--- AIM OF THE TASK ---
From the data below, tally each line that has "desktop" in it, then give that tally without comment.

(INFORMATION)

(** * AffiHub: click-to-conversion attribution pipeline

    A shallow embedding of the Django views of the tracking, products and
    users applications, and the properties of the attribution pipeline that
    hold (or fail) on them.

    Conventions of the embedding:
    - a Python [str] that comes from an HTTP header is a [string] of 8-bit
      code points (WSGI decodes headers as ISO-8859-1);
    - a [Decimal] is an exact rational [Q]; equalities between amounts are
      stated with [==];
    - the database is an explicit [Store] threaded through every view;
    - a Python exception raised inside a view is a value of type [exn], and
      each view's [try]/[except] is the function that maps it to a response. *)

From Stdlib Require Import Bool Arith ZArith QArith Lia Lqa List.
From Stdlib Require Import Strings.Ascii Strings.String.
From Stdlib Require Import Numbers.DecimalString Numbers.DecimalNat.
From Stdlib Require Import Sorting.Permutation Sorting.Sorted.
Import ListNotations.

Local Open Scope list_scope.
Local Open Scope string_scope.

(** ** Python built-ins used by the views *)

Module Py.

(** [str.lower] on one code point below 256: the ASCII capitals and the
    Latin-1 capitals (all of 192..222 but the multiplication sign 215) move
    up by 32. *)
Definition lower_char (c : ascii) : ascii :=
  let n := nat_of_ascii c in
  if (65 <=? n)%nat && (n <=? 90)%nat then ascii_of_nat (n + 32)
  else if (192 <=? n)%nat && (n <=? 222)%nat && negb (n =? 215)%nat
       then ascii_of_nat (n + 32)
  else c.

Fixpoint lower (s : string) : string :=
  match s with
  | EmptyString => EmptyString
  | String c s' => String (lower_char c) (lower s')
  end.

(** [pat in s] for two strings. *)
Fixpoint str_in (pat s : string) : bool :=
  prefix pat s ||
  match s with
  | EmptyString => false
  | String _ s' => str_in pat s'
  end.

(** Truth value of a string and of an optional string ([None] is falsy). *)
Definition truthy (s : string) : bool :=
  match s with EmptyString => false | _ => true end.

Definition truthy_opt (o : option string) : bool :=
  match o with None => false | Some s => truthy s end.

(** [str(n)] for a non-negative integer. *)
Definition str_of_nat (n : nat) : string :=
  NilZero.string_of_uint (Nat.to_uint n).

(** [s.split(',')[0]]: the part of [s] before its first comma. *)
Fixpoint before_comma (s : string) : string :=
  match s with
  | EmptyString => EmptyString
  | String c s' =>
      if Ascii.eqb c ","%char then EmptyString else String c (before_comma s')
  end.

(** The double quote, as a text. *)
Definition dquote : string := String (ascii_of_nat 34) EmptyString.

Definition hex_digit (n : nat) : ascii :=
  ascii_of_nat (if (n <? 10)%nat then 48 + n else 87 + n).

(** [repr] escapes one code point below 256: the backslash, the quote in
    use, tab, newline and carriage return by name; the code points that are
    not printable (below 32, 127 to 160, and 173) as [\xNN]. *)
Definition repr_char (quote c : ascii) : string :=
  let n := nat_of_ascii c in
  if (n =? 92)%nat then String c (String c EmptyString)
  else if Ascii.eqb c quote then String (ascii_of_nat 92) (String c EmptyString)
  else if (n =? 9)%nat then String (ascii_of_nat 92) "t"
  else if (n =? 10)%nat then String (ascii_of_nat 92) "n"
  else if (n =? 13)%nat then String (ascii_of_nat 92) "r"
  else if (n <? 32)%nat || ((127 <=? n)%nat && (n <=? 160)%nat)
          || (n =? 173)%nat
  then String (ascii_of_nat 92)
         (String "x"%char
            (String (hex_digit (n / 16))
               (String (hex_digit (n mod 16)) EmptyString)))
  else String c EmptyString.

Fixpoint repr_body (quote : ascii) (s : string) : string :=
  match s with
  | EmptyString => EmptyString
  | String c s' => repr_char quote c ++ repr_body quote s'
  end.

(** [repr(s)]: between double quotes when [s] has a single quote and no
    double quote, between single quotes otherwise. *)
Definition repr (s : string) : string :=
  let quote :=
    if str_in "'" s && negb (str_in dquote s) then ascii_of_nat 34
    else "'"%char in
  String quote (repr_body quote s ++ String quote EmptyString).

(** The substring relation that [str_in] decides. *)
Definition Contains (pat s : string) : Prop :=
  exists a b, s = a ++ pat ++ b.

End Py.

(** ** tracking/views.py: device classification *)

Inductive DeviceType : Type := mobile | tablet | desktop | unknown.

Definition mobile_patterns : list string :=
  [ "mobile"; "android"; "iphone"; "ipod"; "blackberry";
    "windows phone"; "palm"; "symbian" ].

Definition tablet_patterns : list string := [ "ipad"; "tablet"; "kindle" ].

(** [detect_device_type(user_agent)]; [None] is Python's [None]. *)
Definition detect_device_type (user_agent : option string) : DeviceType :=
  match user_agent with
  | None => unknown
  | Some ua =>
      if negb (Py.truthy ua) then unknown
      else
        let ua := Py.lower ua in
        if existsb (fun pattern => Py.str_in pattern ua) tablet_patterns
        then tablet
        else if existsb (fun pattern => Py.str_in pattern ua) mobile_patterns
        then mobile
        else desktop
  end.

(End INFORMATION)

--- THE ANSWER ---
2